Problem to solve –
Go through the data below. List every line that holds the word "Hrest".

Collected data entries

Lemma name_spans_ok fuel spans pr at_ :
  length at_ ≤ fuel → grouped at_ → (∀ st, st ∈ at_ → st_pair st = pr → ∃ i, st_span st = Some i ∧ i < length spans) →
  (∀ st, st ∈ at_ → pr ≤ st_pair st) →
  ∃ named rest pre, name_spans fuel spans pr at_ = Done (named, rest) ∧ at_ = pre ++ rest ∧
    (∀ st, st ∈ pre → names named spans st) ∧ (∀ st, st ∈ pre → st_pair st = pr) ∧
    (∀ n, n ∈ named → n.1.1 = pr ∧ n.2 ∈ spans) ∧
    (∀ st, st ∈ rest → pr < st_pair st).
Proof.
  revert at_. induction fuel as [|fuel IH]; intros at_ Hf Hg Hsp Hge.
  { destruct at_; [|cbn in Hf; lia]. exists [], [], []. cbn. split_and!; [done|done|..]; intros ? ?%not_elem_of_nil; done. }
  destruct at_ as [|[p0 s0 parts0 hs0] at_]; cbn [name_spans].
  { exists [], [], []. cbn. split_and!; [done|done|..]; intros ? ?%not_elem_of_nil; done. }
  assert (Hpr : pr ≤ p0) by (apply (Hge (MkStream p0 s0 parts0 hs0)); by left).
  destruct (Nat.eqb_spec p0 pr) as [->|Hne]; cbn [negb].
  - destruct (Hsp (MkStream pr s0 parts0 hs0) ltac:(by left) eq_refl) as (i & Hi & Hlt). cbn in Hi. subst s0.
    destruct (join_parts _ pr (Some i) PART_NONE) as [parts rest] eqn:Ej.
    destruct (join_parts_ok _ _ _ _ _ _ Ej) as (pre & Hat & Hpre & _ & Hnil & Hrest).
    assert (Hpre0 : pre ≠ []).
    { intros ->. cbn in Hat. subst rest. by apply Hrest. }
    destruct (lookup_lt_is_Some_2 spans i Hlt) as [q Eq]. rewrite (index_ok _ _ _ Eq). cbn [mbind outcome_bind].
    destruct (IH rest) as (named & rest' & pre' & En & Hr & Hn & Hp' & Hns & Hab).
    + apply (f_equal length) in Hat. rewrite length_app in Hat. cbn in Hat, Hf. destruct pre; [done|cbn in Hat]. lia.
    + eapply grouped_app. by rewrite <- Hat.
    + intros st Hst. apply Hsp. rewrite Hat. apply elem_of_app. by right.
    + intros st Hst. apply Hge. rewrite Hat. apply elem_of_app. by right.
    + rewrite En. cbn [mbind outcome_bind]. exists ((pr, parts, q) :: named), rest', (pre ++ pre'). split_and!.
      * done.
      * by rewrite Hat, Hr, app_assoc.
      * intros st [Hst|Hst]%elem_of_app.
        -- destruct (Hpre st Hst) as [Hk Hp]. unfold st_key in Hk. injection Hk as Hk1 Hk2%(span_key_inj _ (Some i)).
           intros j q' Hj [Ho|Ho]; [congruence|]. rewrite Hk2 in Ho. injection Ho as ->. exists parts. split; [|done].
           rewrite Hk1. assert (q' = q) as -> by congruence. by left.
        -- apply (names_app_r [(pr, parts, q)]). by apply Hn.
      * intros st [Hst|Hst]%elem_of_app; [|by apply Hp']. destruct (Hpre st Hst) as [Hk _]. unfold st_key in Hk. by injection Hk.
      * intros n [->|Hin]%elem_of_cons; [|by apply Hns]. split; [done|]. by eapply list_elem_of_lookup_2.
      * done.
  - exists [], (MkStream p0 s0 parts0 hs0 :: at_), []. split_and!.
    + by destruct s0.
    + done.
    + by intros st ?%not_elem_of_nil.
    + by intros st ?%not_elem_of_nil.
    + by intros n ?%not_elem_of_nil.
    + intros st Hst. inversion Hg as [|? ? _ Hfa]; subst. rewrite Forall_forall in Hfa. apply elem_of_cons in Hst as [->|Hst]; [cbn; lia|].
      specialize (Hfa st Hst). cbn in Hfa. unfold st_key in Hfa. cbn in Hfa. rewrite pair_ole in Hfa.
      destruct Hfa as [Hx|[Hx _]]; [apply Nat.compare_lt_iff in Hx|]; lia.
Qed.
Lemma name_whole_ok i spans pr whole at_ :
  grouped at_ → (∀ st, st ∈ at_ → st_pair st = pr → ∃ j, st_span st = Some j ∧ i ≤ j < i + length spans) →
  (∀ st, st ∈ at_ → pr ≤ st_pair st) →
  ∃ named rest pre, name_whole i spans pr whole at_ = (named, rest) ∧ at_ = pre ++ rest ∧
    (∀ st j q, st ∈ pre → st_span st = Some (i + j) → spans !! j = Some q → ∃ parts, (pr, parts, q) ∈ named ∧ holds_parts parts (st_parts st)) ∧
    (∀ st, st ∈ pre → st_pair st = pr) ∧
    (∀ q, q ∈ spans → ∃ parts, (pr, parts, q) ∈ named ∧ ∀ p, holds_parts whole p → holds_parts parts p) ∧
    (∀ n, n ∈ named → n.1.1 = pr ∧ n.2 ∈ spans) ∧
    (∀ st, st ∈ rest → pr < st_pair st).
Proof.
  revert i at_. induction spans as [|q spans IH]; intros i at_ Hg Hsp Hge; cbn [name_whole].
  { exists [], at_, []. split_and!; [done|done|by intros st j q ?%not_elem_of_nil|by intros st ?%not_elem_of_nil|by intros q ?%not_elem_of_nil|by intros n ?%not_elem_of_nil|].
    intros st Hst. specialize (Hge st Hst). destruct (decide (st_pair st = pr)) as [E|]; [|lia]. destruct (Hsp st Hst E) as (j & _ & Hj). cbn in Hj. lia. }
  destruct (join_parts at_ pr (Some i) whole) as [parts rest] eqn:Ej.
  destruct (join_parts_ok _ _ _ _ _ _ Ej) as (pre & Hat & Hpre & Hmono & _ & Hrest).
  assert (Hgr : grouped rest) by (eapply grouped_app; by rewrite <- Hat).
  assert (Hin_rest : ∀ st, st ∈ rest → st ∈ at_) by (intros st Hst; rewrite Hat; apply elem_of_app; by right).
  destruct (IH (S i) rest Hgr) as (named & rest' & pre' & En & Hr & Hn & Hp & Hall & Hns & Hab).
  { intros st Hst Hpr. destruct (Hsp st (Hin_rest st Hst) Hpr) as (j & Hj & Hlt). exists j. split; [done|]. cbn in Hlt.
    assert (Habove : olt (pr, S i) (st_key st)).
    { eapply grouped_above; [exact Hgr| |exact Hrest|done]. intros x Hx. specialize (Hge x (Hin_rest x Hx)). unfold st_key.
      apply pair_ole. destruct (decide (st_pair x = pr)) as [E|]; [|left; apply Nat.compare_lt_iff; lia].
      right. split; [done|]. destruct (Hsp x (Hin_rest x Hx) E) as (jx & -> & Hjx). cbn. apply Nat.compare_le_iff. lia. }
    apply olt_key_pair in Habove; [|done]. rewrite Hj in Habove. cbn in Habove. lia. }
  { intros st Hst. apply Hge, Hin_rest, Hst. }
  rewrite En. exists ((pr, parts, q) :: named), rest', (pre ++ pre'). split_and!.
  - done.
  - by rewrite Hat, Hr, app_assoc.
  - intros st j q' [Hst|Hst]%elem_of_app Hspan Hq.
    + destruct (Hpre st Hst) as [Hk Hp']. unfold st_key in Hk. injection Hk as _ Hk2%(span_key_inj _ (Some i)). rewrite Hk2 in Hspan.
      injection Hspan as Hspan. assert (j = 0) as -> by lia. injection Hq as <-. exists parts. split; [by left|done].
    + assert (Hpr : st_pair st = pr) by by apply Hp. assert (Hin : st ∈ rest) by (rewrite Hr; apply elem_of_app; by left).
      destruct j as [|j].
      * exfalso. rewrite Nat.add_0_r in Hspan.
        assert (Habove : olt (pr, S i) (st_key st)).
        { eapply grouped_above; [exact Hgr| |exact Hrest|done]. intros x Hx. specialize (Hge x (Hin_rest x Hx)). unfold st_key.
          apply pair_ole. destruct (decide (st_pair x = pr)) as [E|]; [|left; apply Nat.compare_lt_iff; lia].
          right. split; [done|]. destruct (Hsp x (Hin_rest x Hx) E) as (jx & -> & Hjx). cbn. apply Nat.compare_le_iff. lia. }
        apply olt_key_pair in Habove; [|done]. rewrite Hspan in Habove. cbn in Habove. lia.
      * destruct (Hn st j q' Hst) as (p & Hin' & ?); [rewrite Hspan; f_equal; lia|done|]. exists p. split; [by right|done].
  - intros st [Hst|Hst]%elem_of_app; [|by apply Hp]. destruct (Hpre st Hst) as [Hk _]. unfold st_key in Hk. by injection Hk.
  - intros q' [->|Hq]%elem_of_cons; [exists parts; split; [by left|done]|]. destruct (Hall q' Hq) as (p & ? & ?). exists p. split; [by right|done].
  - intros n [->|Hin]%elem_of_cons; [split; [done|by left]|]. destruct (Hns n Hin). split; [done|by right].
  - done.
Qed.

(** A stream's tag names a query of the walk, and a span of it where it names one. *)
Definition tag_ok (spans : list (list Span)) (st : Stream) : Prop :=
  ∃ qs, spans !! st_pair st = Some qs ∧
    match st_span st with Some i => i < length qs | None => st_parts st ≠ PART_NONE end.

Lemma span_key_pos st pr : olt (pr, 0) (st_key st) → st_pair st = pr → ∃ i, st_span st = Some i.
Proof. intros Hl Hp. pose proof (olt_key_pair pr 0 st Hl Hp) as H. destruct (st_span st) as [i|]; [by exists i|cbn in H; lia]. Qed.

Lemma name_pairs_ok fuel spans at_ :
  length at_ ≤ fuel → grouped at_ → (∀ st, st ∈ at_ → tag_ok spans st) →
  ∃ named, name_pairs fuel spans at_ = Done named ∧
    (∀ st qs, st ∈ at_ → spans !! st_pair st = Some qs → names named qs st) ∧
    (∀ n, n ∈ named → ∃ qs, spans !! n.1.1 = Some qs ∧ n.2 ∈ qs).
Proof.
  revert at_. induction fuel as [|fuel IH]; intros at_ Hf Hg Ht.
  { destruct at_; [|cbn in Hf; lia]. exists []. split_and!; [done|by intros st qs ?%not_elem_of_nil|by intros n ?%not_elem_of_nil]. }
  destruct at_ as [|st0 at0]; [exists []; split_and!; [done|by intros st qs ?%not_elem_of_nil|by intros n ?%not_elem_of_nil]|].
  set (at_ := st0 :: at0) in *. set (pr := st_pair st0).
  assert (Hunf : name_pairs (S fuel) spans at_ =
    (let '(whole, at1) := join_parts at_ pr None PART_NONE in
     qs ← index spans pr;
     '(named, at2) ← (if (whole =? PART_NONE)%N then name_spans (length at1) qs pr at1 else Done (name_whole 0 qs pr whole at1));
     rest ← name_pairs fuel spans at2; Done (named ++ rest))) by (unfold pr, at_; by destruct st0).
  rewrite Hunf. clear Hunf. destruct (join_parts at_ pr None PART_NONE) as [whole rest] eqn:Ej.
  destruct (join_parts_ok _ _ _ _ _ _ Ej) as (pre & Hat & Hpre & _ & Hnil & Hrest).
  destruct (Ht st0 ltac:(by left)) as (qs & Eqs & _). fold pr in Eqs. rewrite (index_ok _ _ _ Eqs). cbn [mbind outcome_bind].
  assert (Hgr : grouped rest) by (eapply grouped_app; by rewrite <- Hat).
  assert (Hin_rest : ∀ st, st ∈ rest → st ∈ at_) by (intros st Hst; rewrite Hat; apply elem_of_app; by right).
  assert (Hge : ∀ st, st ∈ at_ → pr ≤ st_pair st).
  { intros st Hst. unfold at_ in Hst. apply elem_of_cons in Hst as [->|Hst]; [done|]. inversion Hg as [|? ? _ Hfa]; subst. rewrite Forall_forall in Hfa.
    specialize (Hfa st Hst). cbn in Hfa. unfold st_key in Hfa. rewrite pair_ole in Hfa.
    destruct Hfa as [Hx|[Hx _]]; [apply Nat.compare_lt_iff in Hx|]; unfold pr; lia. }
  assert (Hsome : ∀ st, st ∈ rest → st_pair st = pr → ∃ i, st_span st = Some i ∧ i < length qs).
  { intros st Hst Hpr. destruct (span_key_pos st pr) as [i Hi]; [|done|].
    - eapply (grouped_above _ rest); [exact Hgr| |exact Hrest|done]. intros x Hx. specialize (Hge x (Hin_rest x Hx)). unfold st_key. apply pair_ole.
      destruct (decide (st_pair x = pr)) as [E|]; [|left; apply Nat.compare_lt_iff; lia]. right. split; [done|]. apply Nat.compare_le_iff. lia.
    - exists i. split; [done|]. destruct (Ht st (Hin_rest st Hst)) as (qs' & Eqs' & Hi'). rewrite Hi in Hi'. rewrite Hpr, Eqs in Eqs'. by injection Eqs' as <-. }
  assert (Hstep : ∃ named rest2, (if (whole =? PART_NONE)%N then name_spans (length rest) qs pr rest else Done (name_whole 0 qs pr whole rest)) = Done (named, rest2) ∧
    (∃ mid, rest = mid ++ rest2 ∧ ∀ st, st ∈ mid → st_pair st = pr) ∧ (∀ st, st ∈ at_ → st_pair st = pr → names named qs st) ∧
    (∀ n, n ∈ named → n.1.1 = pr ∧ n.2 ∈ qs) ∧ (∀ st, st ∈ rest2 → pr < st_pair st)).
  { destruct (N.eqb_spec whole PART_NONE) as [Hw|Hw].
    - assert (pre = []) as ->.
      { destruct pre as [|s pre]; [done|]. exfalso. destruct (Hpre s ltac:(by left)) as [Hk Hp]. unfold st_key in Hk. injection Hk as Hk1 Hk2%(span_key_inj _ None).
        destruct (Ht s) as (qs' & _ & Hne); [rewrite Hat; by left|]. rewrite Hk2 in Hne. unfold holds_parts in Hp. rewrite Hw in Hp. by rewrite N.land_0_l in Hp. }
      cbn in Hat. destruct (name_spans_ok (length rest) qs pr rest) as (named & rest2 & mid & En & Hr & Hn & Hp & Hns & Hab); [done|done|done|intros; apply Hge; by rewrite Hat|].
      exists named, rest2. split_and!; [done|by exists mid| |done|done].
      intros st Hst Hpr. rewrite Hat, Hr in Hst. apply elem_of_app in Hst as [Hst|Hst]; [by apply Hn|]. apply Hab in Hst. lia.
    - destruct (name_whole_ok 0 qs pr whole rest) as (named & rest2 & mid & En & Hr & Hn & Hpm & Hall & Hns & Hab); [done| |intros; apply Hge; by apply Hin_rest|].
      { intros st Hst Hpr. destruct (Hsome st Hst Hpr) as (i & ? & ?). exists i. split; [done|lia]. }
      exists named, rest2. rewrite En. split_and!; [done|by exists mid| |done|done].
      intros st Hst Hpr i q Hi Ho. rewrite Hat in Hst. apply elem_of_app in Hst as [Hst|Hst].
      + destruct (Hpre st Hst) as [_ Hp]. rewrite Hpr. destruct (Hall q) as (p & Hin & Hmono); [by eapply list_elem_of_lookup_2|]. exists p. split; [done|]. by apply Hmono.
      + rewrite Hpr. destruct (Hsome st Hst Hpr) as (j & Hj & _). destruct Ho as [Ho|Ho]; [congruence|].
        rewrite Hr in Hst. apply elem_of_app in Hst as [Hst|Hst]; [|apply Hab in Hst; lia]. by apply (Hn st i q). }
  destruct Hstep as (named & rest2 & -> & (mid & Hmid & Hpm) & Hn & Hns & Hab). cbn [mbind outcome_bind].
  assert (Hin2 : ∀ st, st ∈ rest2 → st ∈ at_) by (intros st Hst; apply Hin_rest; rewrite Hmid; apply elem_of_app; by right).
  destruct (IH rest2) as (named2 & E2 & Hn2 & Hns2).
  - assert (Hlt : length rest2 < length at_); [|cbn in *; lia]. rewrite Hat, Hmid, !length_app. destruct (pre ++ mid) as [|x l] eqn:Epm.
    + apply app_nil in Epm as [-> ->]. cbn in Hat, Hmid. assert (Hst : st0 ∈ rest2) by (rewrite <- Hmid, <- Hat; by left). apply Hab in Hst. unfold pr in Hst. lia.
    + apply (f_equal length) in Epm. rewrite length_app in Epm. cbn in Epm. lia.
  - eapply grouped_app. by rewrite <- Hmid.
  - intros st Hst. apply Ht, Hin2, Hst.
  - rewrite E2. cbn [mbind outcome_bind]. exists (named ++ named2). split_and!; [done| |].
    + intros st qs' Hst Hq. destruct (decide (st_pair st = pr)) as [E|Hne].
      * rewrite E, Eqs in Hq. injection Hq as <-. apply names_app_l. by apply Hn.
      * apply names_app_r. apply Hn2; [|done]. rewrite Hat, Hmid in Hst. rewrite !elem_of_app in Hst. destruct Hst as [Hst|[Hst|Hst]]; [| |done].
        -- destruct (Hpre st Hst) as [Hk _]. unfold st_key in Hk. destruct Hne. by injection Hk.
        -- destruct Hne. by apply Hpm.
    + intros n [Hin|Hin]%elem_of_app; [|by apply Hns2]. destruct (Hns n Hin) as [-> ?]. by exists qs.
Qed.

Response –
    destruct (join_parts_ok _ _ _ _ _ _ Ej) as (pre & Hat & Hpre & _ & Hnil & Hrest).
    { intros ->. cbn in Hat. subst rest. by apply Hrest. }
  destruct (join_parts_ok _ _ _ _ _ _ Ej) as (pre & Hat & Hpre & Hmono & _ & Hrest).
    { eapply grouped_above; [exact Hgr| |exact Hrest|done]. intros x Hx. specialize (Hge x (Hin_rest x Hx)). unfold st_key.
        { eapply grouped_above; [exact Hgr| |exact Hrest|done]. intros x Hx. specialize (Hge x (Hin_rest x Hx)). unfold st_key.
  destruct (join_parts_ok _ _ _ _ _ _ Ej) as (pre & Hat & Hpre & _ & Hnil & Hrest).
    - eapply (grouped_above _ rest); [exact Hgr| |exact Hrest|done]. intros x Hx. specialize (Hge x (Hin_rest x Hx)). unfold st_key. apply pair_ole.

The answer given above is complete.